Goal of the exercise
Copy all lines holding the word "protocol" from the entries.

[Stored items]
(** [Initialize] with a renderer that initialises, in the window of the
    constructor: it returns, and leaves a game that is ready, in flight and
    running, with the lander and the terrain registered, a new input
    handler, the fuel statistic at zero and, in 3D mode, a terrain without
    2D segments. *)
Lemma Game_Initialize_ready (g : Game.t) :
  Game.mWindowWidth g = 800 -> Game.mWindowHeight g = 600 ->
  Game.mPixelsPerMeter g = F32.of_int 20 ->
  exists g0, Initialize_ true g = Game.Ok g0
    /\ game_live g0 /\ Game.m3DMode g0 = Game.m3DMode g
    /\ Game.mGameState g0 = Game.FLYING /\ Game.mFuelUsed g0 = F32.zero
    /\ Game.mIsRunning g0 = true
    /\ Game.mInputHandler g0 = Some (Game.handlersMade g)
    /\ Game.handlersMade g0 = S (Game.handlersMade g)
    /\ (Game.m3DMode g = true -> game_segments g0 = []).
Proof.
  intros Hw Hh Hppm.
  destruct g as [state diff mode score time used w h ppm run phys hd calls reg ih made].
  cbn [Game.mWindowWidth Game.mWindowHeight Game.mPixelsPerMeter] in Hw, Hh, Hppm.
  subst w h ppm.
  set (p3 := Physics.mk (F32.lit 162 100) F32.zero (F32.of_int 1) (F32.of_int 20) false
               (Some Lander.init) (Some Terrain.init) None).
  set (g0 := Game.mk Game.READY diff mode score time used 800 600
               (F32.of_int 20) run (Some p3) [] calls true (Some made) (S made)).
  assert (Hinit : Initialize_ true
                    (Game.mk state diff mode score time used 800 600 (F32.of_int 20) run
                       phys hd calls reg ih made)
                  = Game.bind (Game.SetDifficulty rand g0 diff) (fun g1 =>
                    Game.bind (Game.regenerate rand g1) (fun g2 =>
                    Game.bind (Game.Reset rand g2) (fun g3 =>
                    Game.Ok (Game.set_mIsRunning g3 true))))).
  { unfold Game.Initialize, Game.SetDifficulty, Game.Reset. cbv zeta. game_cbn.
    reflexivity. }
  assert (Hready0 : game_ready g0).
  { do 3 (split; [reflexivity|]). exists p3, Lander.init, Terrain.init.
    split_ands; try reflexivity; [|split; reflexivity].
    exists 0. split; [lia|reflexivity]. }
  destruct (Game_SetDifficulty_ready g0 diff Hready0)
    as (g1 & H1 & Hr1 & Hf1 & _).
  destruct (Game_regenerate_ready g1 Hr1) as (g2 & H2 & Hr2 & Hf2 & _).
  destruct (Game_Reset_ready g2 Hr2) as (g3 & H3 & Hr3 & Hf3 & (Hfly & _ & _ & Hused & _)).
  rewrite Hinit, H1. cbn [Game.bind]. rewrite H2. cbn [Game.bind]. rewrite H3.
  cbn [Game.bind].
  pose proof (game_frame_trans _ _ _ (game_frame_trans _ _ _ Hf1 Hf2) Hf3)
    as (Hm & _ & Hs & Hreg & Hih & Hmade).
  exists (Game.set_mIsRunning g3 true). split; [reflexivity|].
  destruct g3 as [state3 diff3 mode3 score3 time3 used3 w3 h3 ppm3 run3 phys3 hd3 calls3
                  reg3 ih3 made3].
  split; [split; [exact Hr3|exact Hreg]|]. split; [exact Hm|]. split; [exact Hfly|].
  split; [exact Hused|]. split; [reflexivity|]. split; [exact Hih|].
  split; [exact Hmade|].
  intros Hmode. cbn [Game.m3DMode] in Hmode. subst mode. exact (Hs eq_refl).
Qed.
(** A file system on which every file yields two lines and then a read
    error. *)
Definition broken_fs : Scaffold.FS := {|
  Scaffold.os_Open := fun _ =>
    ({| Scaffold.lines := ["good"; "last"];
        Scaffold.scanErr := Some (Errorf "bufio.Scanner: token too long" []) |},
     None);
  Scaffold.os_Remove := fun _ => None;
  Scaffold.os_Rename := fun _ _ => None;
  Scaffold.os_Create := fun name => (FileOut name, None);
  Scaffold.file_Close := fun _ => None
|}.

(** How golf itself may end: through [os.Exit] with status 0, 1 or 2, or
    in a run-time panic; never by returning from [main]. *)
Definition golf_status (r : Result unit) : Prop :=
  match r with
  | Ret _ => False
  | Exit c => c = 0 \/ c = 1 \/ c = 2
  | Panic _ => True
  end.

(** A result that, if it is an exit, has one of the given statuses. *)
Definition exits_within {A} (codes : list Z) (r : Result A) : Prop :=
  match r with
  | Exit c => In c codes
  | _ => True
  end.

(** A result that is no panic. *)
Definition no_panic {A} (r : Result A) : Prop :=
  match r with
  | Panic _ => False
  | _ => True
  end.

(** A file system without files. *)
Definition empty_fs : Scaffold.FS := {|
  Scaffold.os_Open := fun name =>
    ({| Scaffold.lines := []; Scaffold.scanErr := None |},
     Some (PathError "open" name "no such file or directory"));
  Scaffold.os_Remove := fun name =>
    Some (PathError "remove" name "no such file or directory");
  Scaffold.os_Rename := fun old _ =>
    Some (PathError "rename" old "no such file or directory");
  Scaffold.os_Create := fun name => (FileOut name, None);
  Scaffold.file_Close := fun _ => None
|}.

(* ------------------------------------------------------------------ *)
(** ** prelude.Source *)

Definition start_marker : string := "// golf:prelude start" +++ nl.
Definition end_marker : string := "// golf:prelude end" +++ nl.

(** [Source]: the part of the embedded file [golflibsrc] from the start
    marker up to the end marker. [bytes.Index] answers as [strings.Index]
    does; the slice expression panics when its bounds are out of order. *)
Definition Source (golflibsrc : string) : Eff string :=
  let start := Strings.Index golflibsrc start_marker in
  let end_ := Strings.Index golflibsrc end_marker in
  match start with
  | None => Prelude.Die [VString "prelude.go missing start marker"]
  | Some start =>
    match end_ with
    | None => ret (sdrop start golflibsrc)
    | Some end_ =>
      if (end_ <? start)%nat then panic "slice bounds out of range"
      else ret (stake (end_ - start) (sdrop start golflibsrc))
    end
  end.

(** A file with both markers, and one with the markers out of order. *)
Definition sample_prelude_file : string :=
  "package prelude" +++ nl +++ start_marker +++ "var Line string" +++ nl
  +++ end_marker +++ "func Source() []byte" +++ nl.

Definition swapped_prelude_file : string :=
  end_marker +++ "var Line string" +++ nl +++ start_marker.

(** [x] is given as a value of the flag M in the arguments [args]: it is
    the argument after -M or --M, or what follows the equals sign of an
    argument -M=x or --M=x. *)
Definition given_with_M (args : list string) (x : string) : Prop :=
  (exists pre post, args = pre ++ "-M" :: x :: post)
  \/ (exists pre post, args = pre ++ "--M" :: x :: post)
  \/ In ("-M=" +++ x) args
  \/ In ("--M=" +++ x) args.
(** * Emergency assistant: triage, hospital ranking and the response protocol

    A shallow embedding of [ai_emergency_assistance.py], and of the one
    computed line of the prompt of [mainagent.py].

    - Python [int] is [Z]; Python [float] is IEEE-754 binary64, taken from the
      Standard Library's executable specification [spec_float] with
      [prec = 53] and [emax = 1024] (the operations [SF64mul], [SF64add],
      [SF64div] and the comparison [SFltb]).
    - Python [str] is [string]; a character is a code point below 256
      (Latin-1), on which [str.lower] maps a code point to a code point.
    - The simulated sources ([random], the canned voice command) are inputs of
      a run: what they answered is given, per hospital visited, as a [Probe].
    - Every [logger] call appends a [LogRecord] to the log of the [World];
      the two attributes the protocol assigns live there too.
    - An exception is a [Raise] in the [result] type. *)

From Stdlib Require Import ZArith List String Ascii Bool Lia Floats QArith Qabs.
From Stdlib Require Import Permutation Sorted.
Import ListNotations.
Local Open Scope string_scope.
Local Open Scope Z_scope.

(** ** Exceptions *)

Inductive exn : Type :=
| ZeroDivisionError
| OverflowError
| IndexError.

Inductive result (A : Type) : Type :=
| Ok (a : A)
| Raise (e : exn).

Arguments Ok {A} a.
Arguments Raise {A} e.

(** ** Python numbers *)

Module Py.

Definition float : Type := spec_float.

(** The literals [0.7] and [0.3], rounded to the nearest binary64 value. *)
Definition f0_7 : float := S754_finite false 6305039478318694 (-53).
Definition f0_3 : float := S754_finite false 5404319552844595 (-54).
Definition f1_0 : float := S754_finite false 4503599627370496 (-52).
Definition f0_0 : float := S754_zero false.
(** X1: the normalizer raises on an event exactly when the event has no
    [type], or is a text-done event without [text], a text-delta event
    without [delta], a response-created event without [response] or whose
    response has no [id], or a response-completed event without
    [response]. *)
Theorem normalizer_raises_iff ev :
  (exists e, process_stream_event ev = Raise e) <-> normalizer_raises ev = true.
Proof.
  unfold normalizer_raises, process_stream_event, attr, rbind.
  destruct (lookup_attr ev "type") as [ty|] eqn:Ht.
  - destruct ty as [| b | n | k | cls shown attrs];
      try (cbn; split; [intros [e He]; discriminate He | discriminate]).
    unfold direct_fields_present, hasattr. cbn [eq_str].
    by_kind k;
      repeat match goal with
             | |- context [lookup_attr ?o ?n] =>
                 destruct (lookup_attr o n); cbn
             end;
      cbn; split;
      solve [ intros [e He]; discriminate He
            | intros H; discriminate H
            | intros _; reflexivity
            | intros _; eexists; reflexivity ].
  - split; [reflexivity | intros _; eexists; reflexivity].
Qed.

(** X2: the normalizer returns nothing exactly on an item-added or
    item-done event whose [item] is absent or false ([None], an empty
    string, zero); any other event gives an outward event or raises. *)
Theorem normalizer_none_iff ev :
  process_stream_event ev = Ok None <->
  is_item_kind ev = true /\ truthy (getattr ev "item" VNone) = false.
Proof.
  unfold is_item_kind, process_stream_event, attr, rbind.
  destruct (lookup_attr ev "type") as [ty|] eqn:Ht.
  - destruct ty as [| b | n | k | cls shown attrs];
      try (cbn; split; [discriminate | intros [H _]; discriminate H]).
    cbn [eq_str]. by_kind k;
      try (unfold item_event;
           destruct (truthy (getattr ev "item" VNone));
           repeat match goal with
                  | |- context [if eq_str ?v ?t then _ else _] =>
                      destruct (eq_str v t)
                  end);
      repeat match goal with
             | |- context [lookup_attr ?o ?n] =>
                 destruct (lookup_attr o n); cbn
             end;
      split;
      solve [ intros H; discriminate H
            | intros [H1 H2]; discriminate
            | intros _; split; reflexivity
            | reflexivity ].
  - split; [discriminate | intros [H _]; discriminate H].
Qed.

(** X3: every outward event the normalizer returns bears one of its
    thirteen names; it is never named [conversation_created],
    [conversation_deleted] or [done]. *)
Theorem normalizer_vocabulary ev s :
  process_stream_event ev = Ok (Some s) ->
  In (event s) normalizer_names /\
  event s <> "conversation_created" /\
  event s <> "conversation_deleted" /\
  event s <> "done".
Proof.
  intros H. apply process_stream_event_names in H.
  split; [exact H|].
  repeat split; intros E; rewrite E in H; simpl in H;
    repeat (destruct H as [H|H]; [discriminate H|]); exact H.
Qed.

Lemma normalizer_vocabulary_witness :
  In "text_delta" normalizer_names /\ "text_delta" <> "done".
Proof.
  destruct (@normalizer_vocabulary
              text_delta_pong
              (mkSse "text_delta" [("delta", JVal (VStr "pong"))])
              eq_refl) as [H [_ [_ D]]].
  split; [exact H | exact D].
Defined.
---
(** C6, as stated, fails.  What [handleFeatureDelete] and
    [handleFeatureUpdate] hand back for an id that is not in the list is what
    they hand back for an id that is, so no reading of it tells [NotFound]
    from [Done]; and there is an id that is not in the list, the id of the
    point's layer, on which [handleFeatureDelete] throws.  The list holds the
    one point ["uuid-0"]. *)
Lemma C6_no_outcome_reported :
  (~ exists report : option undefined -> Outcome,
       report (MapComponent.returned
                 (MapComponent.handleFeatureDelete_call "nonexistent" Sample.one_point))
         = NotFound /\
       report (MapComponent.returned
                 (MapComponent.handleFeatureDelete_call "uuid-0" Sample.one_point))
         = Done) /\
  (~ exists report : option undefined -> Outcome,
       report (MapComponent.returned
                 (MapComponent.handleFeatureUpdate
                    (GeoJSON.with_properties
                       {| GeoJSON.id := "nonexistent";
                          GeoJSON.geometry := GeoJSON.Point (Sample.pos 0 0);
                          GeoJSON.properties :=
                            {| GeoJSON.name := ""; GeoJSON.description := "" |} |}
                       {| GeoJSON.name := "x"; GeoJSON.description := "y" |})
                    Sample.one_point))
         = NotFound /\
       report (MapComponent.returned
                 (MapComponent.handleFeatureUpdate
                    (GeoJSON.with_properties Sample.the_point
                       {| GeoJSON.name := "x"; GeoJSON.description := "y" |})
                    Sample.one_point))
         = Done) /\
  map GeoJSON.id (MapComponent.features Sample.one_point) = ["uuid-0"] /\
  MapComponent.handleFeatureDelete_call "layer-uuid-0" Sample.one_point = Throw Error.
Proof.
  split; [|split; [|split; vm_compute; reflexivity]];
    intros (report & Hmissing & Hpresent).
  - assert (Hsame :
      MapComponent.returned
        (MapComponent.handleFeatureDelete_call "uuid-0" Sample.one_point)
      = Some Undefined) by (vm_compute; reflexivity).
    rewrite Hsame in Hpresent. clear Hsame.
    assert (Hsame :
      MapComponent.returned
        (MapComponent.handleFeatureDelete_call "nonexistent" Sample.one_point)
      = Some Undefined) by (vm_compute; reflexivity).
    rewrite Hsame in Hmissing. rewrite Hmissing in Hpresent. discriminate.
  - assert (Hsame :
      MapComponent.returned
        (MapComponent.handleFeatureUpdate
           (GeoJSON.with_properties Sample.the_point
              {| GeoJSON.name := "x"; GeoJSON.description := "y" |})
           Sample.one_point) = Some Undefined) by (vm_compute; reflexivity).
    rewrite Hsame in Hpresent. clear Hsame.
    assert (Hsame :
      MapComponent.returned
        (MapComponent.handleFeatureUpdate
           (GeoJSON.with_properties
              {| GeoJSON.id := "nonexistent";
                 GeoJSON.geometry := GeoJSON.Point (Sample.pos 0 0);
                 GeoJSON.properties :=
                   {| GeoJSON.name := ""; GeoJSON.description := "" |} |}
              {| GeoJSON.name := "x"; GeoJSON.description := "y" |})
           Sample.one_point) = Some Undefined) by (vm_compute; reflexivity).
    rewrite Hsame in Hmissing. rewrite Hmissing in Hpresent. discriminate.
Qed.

Answer space
(** * Emergency assistant: triage, hospital ranking and the response protocol
      the two attributes the protocol assigns live there too.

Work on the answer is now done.